Low protein phosphatase (PP) 2A in IPF fibroblasts results in HDAC4 hyperphosphorylation and decreases its nuclear localization. (A) IPF and control fibroblasts were plated on type I polymerized collagen for 4 hours. Immunoprecipitation of HDAC4 was performed, and samples were analyzed for association with PP2Ac. Immunoprecipitation with isotype antibody was used as a control. (B) Control lung fibroblasts were pretreated with the PP2A inhibitor okadaic acid (OA) (10 nM; 60 min) or DMSO as a control. The cells were then seeded on type I polymerized collagen matrices and phosphorylated, and HDAC4 protein expression was examined by Western blot analysis as a function of time. GAPDH is shown as a loading control. (C) IPF and control fibroblasts were seeded on polymerized collagen for 4 hours. The cells were lysed, and nuclear and cytoplasmic fractions were analyzed for HDAC4 expression by Western blot analysis. Lamin A/C is shown as a nuclear loading control; GAPDH is shown as a cytoplasmic loading control. (D) IPF and control fibroblasts were seeded on polymerized type I collagen for 4 hours. The cells were stained with HDAC4 antibody conjugated with Cy-3. 4′6-Diamidino-2-phenylindole (DAPI) indicates nuclear staining. Arrows point to four IPF fibroblasts with low nuclear HDAC4 expression. (E) PP2Ac was overexpressed in IPF fibroblasts using an adenoviral vector containing a wild-type PP2Ac construct (Ad-PP2Ac).
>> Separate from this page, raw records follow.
(** * MUJ Event Portal: the data-access layer and its query dispatch shim

    A shallow embedding of [config/db.js] (the Firestore-backed data access
    functions and the [dbInterface.query] dispatcher), of [getUserRole] from
    [config/auth.js] and of the [POST /register] handler from
    [routes/registerRoutes.js], followed by the properties proved about them.

    Conventions of the embedding
    - JavaScript strings are byte strings ([string]); [trim], [toLowerCase],
      [toUpperCase] and the [\s] class act on the ASCII range.
    - JavaScript numbers are the integers ([Z]); [NaN] is [None].
    - An [async] function is a computation in the monad [M]: it threads the
      world (the three collections, the console and the replies of the
      document store) and either returns or throws.
    - The document store (Firestore) is outside the repository; the section
      [Store] models the few calls the code makes on it. *)

From Stdlib Require Import ZArith Ascii String DecimalString List Permutation Sorted.
From stdpp Require Import base strings gmap list.

Local Open Scope Z_scope.

(** ** JavaScript strings *)

Module Js.

(** ECMAScript white space, ASCII part: TAB, LF, VT, FF, CR, SPACE. *)
Definition isWhiteSpace (c : ascii) : bool :=
  match c with
  | "009" | "010" | "011" | "012" | "013" | " " => true
  | _ => false
  end%char.

Definition isUpper (c : ascii) : bool :=
  let n := nat_of_ascii c in (Nat.leb 65 n && Nat.leb n 90)%bool.

Definition isLower (c : ascii) : bool :=
  let n := nat_of_ascii c in (Nat.leb 97 n && Nat.leb n 122)%bool.

Definition lowerChar (c : ascii) : ascii :=
  if isUpper c then ascii_of_nat (nat_of_ascii c + 32) else c.

Definition upperChar (c : ascii) : ascii :=
  if isLower c then ascii_of_nat (nat_of_ascii c - 32) else c.

Fixpoint mapString (f : ascii -> ascii) (s : string) : string :=
  match s with
  | EmptyString => EmptyString
  | String c t => String (f c) (mapString f t)
  end.

(** [s.toLowerCase()] and [s.toUpperCase()] *)
Definition toLowerCase (s : string) : string := mapString lowerChar s.
Definition toUpperCase (s : string) : string := mapString upperChar s.

Fixpoint trimStart (s : string) : string :=
  match s with
  | String c t => if isWhiteSpace c then trimStart t else s
  | EmptyString => EmptyString
  end.

Fixpoint trimEnd (s : string) : string :=
  match s with
  | EmptyString => EmptyString
  | String c t =>
      let t' := trimEnd t in
      if (isWhiteSpace c && String.eqb t' EmptyString)%bool
      then EmptyString else String c t'
  end.

(** [s.trim()] *)
Definition trim (s : string) : string := trimEnd (trimStart s).

(** [s.replace(/\s+/g, ' ')]: every maximal run of white space becomes one
    space.  [inRun] tells that the previous character was white space. *)
Fixpoint squeeze (inRun : bool) (s : string) : string :=
  match s with
  | EmptyString => EmptyString
  | String c t =>
      if isWhiteSpace c
      then (if inRun then squeeze true t else String " " (squeeze true t))
      else String c (squeeze false t)
  end.

Definition collapseWhiteSpace (s : string) : string := squeeze false s.

(** [s.startsWith(p)] *)
Definition startsWith (s p : string) : bool := String.prefix p s.

(** [s.includes(p)] *)
Fixpoint includes (s p : string) : bool :=
  if String.prefix p s then true
  else match s with
       | EmptyString => false
       | String _ t => includes t p
       end.

(** *** [parseInt] with no radix argument

    Leading white space is skipped, a sign is read, a [0x]/[0X] prefix selects
    radix 16, and the longest prefix of digits is read; no digit gives [NaN].
    The result is the exact integer (the code's ids stay far below 2^53, where
    the double and the integer agree). *)

Definition digitValue (c : ascii) : option Z :=
  let n := Z.of_nat (nat_of_ascii c) in
  if (48 <=? n) && (n <=? 57) then Some (n - 48)
  else if (97 <=? n) && (n <=? 122) then Some (n - 87)
  else if (65 <=? n) && (n <=? 90) then Some (n - 55)
  else None.

(** Reads digits of radix [r] after the accumulator [acc]; [seen] tells
    whether a digit has been read already. *)
Fixpoint readDigits (r : Z) (seen : bool) (acc : Z) (s : string) : option Z :=
  match s with
  | EmptyString => if seen then Some acc else None
  | String c t =>
      match digitValue c with
      | Some d =>
          if d <? r then readDigits r true (acc * r + d) t
          else if seen then Some acc else None
      | None => if seen then Some acc else None
      end
  end.

Definition stripRadixPrefix (s : string) : Z * string :=
  match s with
  | String "0" (String "x" t) => (16, t)
  | String "0" (String "X" t) => (16, t)
  | _ => (10, s)
  end.

Definition parseInt (s : string) : option Z :=
  let s1 := trimStart s in
  let '(sign, s2) :=
    match s1 with
    | String "-" t => (-1, t)
    | String "+" t => (1, t)
    | _ => (1, s1)
    end in
  let '(r, s3) := stripRadixPrefix s2 in
  match readDigits r false 0 s3 with
  | Some n => Some (sign * n)
  | None => None
  end.

(** [x - y] on numbers: [NaN] when an operand is [NaN]. *)
Definition sub (x y : option Z) : option Z :=
  match x, y with
  | Some a, Some b => Some (a - b)
  | _, _ => None
  end.

(** *** Values *)

Inductive value :=
  | VUndefined
  | VNull
  | VNum (n : Z)
  | VStr (s : string).

Global Instance value_eq_dec : EqDecision value.
Proof. solve_decision. Defined.

(** [String(v)], also the conversion of [v] to a property key *)
Definition toString (v : value) : string :=
  match v with
  | VUndefined => "undefined"
  | VNull => "null"
  | VNum n => NilZero.string_of_int (Z.to_int n)
  | VStr s => s
  end.

(** [ToBoolean] *)
Definition truthy (v : value) : bool :=
  match v with
  | VUndefined | VNull => false
  | VNum n => negb (n =? 0)
  | VStr s => negb (String.eqb s "")
  end.

(** [a || b] *)
Definition or (a b : value) : value := if truthy a then a else b.

(** [params[i]]: out of range reads give [undefined]. *)
Definition nth (params : list value) (i : nat) : value :=
  default VUndefined (params !! i).

(** Thrown objects: the [code] and [message] properties of an error. *)
Record exn := Exn { code : value; message : string }.

Definition TypeError (msg : string) : exn := Exn VUndefined msg.
Definition Error (msg : string) : exn := Exn VUndefined msg.

End Js.

Import Js.

(** ** Documents, the world and the monad of [async] functions *)

(** The three document shapes of the header of [config/db.js].  A field that
    a stored document lacks reads as [undefined]. *)
Module Event.
Record data := Data { title : value; date : value; venue : value; createdAt : Z }.
End Event.

Module Registration.
Record data := Data { name : value; email : value; event_id : value; createdAt : Z }.
End Registration.

Module User.
Record data := Data {
  uid : value; email : value; name : value; role : value; createdAt : Z }.
End User.

(** Data that the store accepts: it refuses [undefined] as a field value. *)
Class Document (D : Type) := storable : D -> bool.

Definition defined (v : value) : bool := if decide (v = VUndefined) then false else true.

Global Instance event_document : Document Event.data :=
  fun d => defined (Event.title d) && defined (Event.date d) && defined (Event.venue d).
Global Instance registration_document : Document Registration.data :=
  fun d => defined (Registration.name d) && defined (Registration.email d)
           && defined (Registration.event_id d).
Global Instance user_document : Document User.data :=
  fun d => defined (User.uid d) && defined (User.email d)
           && defined (User.name d) && defined (User.role d).

(** A document snapshot ([doc.id], [doc.exists], [doc.data()]) and the plain
    object [{ id: doc.id, ...doc.data() }] made from it. *)
Record snapshot (D : Type) := Snapshot { snap_id : string; snap_data : option D }.
Record object (D : Type) := Object { id : string; fields : D }.
Arguments Snapshot {D}.
Arguments snap_id {D}.
Arguments snap_data {D}.
Arguments Object {D}.
Arguments id {D}.
Arguments fields {D}.

Inductive level := Log | Warn | Err.

Global Instance level_eq_dec : EqDecision level.
Proof. solve_decision. Defined.

(** One console call: its level ([console.log], [console.warn],
    [console.error]) and its leading text. *)
Record entry := Entry { lvl : level; text : string }.

(** What the store answers to one request: a failure, or success together
    with the id it would generate and its server time. *)
Record reply := Reply { fault : option exn; autoId : string; serverTime : Z }.

Record world := World {
  events : list (string * Event.data);
  registrations : list (string * Registration.data);
  users : list (string * User.data);
  replies : nat -> reply;
  calls : nat;
  console : list entry }.

Inductive result (A : Type) :=
  | Ok (a : A)
  | Throw (e : exn).
Arguments Ok {A}.
Arguments Throw {A}.

Definition M (A : Type) : Type := world -> result A * world.

Definition ret {A} (a : A) : M A := fun w => (Ok a, w).
Definition throw {A} (e : exn) : M A := fun w => (Throw e, w).
Definition bind {A B} (m : M A) (k : A -> M B) : M B :=
  fun w => match m w with
           | (Ok a, w') => k a w'
           | (Throw e, w') => (Throw e, w')
           end.
Definition try_catch {A} (m : M A) (handler : exn -> M A) : M A :=
  fun w => match m w with
           | (Ok a, w') => (Ok a, w')
           | (Throw e, w') => handler e w'
           end.

Notation "x <- m ;; k" := (bind m (fun x => k))
  (at level 100, m at next level, right associativity).
Notation "m ;;; k" := (bind m (fun _ => k))
  (at level 100, right associativity).

(** The world after one more console line, and after one more request. *)
Definition say (l : level) (msg : string) (w : world) : world :=
  World (events w) (registrations w) (users w) (replies w) (calls w)
        (console w ++ [Entry l msg]).

Definition tick (w : world) : world :=
  World (events w) (registrations w) (users w) (replies w) (S (calls w)) (console w).

Definition console_call (l : level) (msg : string) : M unit :=
  fun w => (Ok tt, say l msg w).
Definition console_log := console_call Log.
Definition console_warn := console_call Warn.
Definition console_error := console_call Err.

(** ** Stable sorting *)

(** Lists in the order [sort(compare)] leaves them: stable, [x] stays before
    the first [y] that is not to go before it.  [before x y] tells that [y]
    must come before [x].  When the comparison is a consistent order, every
    stable sort gives this list; when it is not (ids that are numbers among
    ids that are not), the language leaves the order to the engine, and
    this is one of the orders it may give. *)
Fixpoint insertStable {A} (before : A -> A -> bool) (x : A) (l : list A) : list A :=
  match l with
  | [] => [x]
  | y :: l' => if before x y then y :: insertStable before x l' else x :: l
  end.

Definition sortStable {A} (before : A -> A -> bool) (l : list A) : list A :=
  foldr (insertStable before) [] l.

(** ** The document store *)

(** Modelled from the spec: the document store itself (the Firestore client
    of firebase-admin, which [config/db.js] calls through [db.collection]) is
    no code of this repository.  Its calls follow the adapter contract of
    section 6 of the specification: create with a generated id, get by id,
    list ordered by a field, query by field equality, delete; a collection
    is the list of its documents by ascending id, with the shapes that the
    header of [config/db.js] documents.  Every call is one request, which
    the store answers or fails ([replies]). *)
Section Store.

(** A collection reference: where its documents live in the world. *)
Record collection (D : Type) := Collection {
  docs : world -> list (string * D);
  put : list (string * D) -> world -> world }.
Arguments docs {D}.
Arguments put {D}.

Definition EVENTS_COLLECTION : collection Event.data :=
  Collection _ events
    (fun l w => World l (registrations w) (users w) (replies w) (calls w) (console w)).
Definition REGISTRATIONS_COLLECTION : collection Registration.data :=
  Collection _ registrations
    (fun l w => World (events w) l (users w) (replies w) (calls w) (console w)).
Definition USERS_COLLECTION : collection User.data :=
  Collection _ users
    (fun l w => World (events w) (registrations w) l (replies w) (calls w) (console w)).

Context {D : Type} `{Document D}.

Fixpoint lookupDoc (i : string) (l : list (string * D)) : option D :=
  match l with
  | [] => None
  | (j, d) :: l' => if String.eqb i j then Some d else lookupDoc i l'
  end.

Definition deleteDoc (i : string) (l : list (string * D)) : list (string * D) :=
  List.filter (fun p => negb (String.eqb i (fst p))) l.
Cells infected with empty vector served as control (Ad-EV). The cells were seeded on polymerized collagen for 4 hours and then lysed. Nuclear (N) and cytoplasmic (C) fractions were analyzed for PP2Ac and HDAC4 expression by Western blot analysis. Lamin A/C is shown as a nuclear loading control; GAPDH is shown as a cytoplasmic loading control.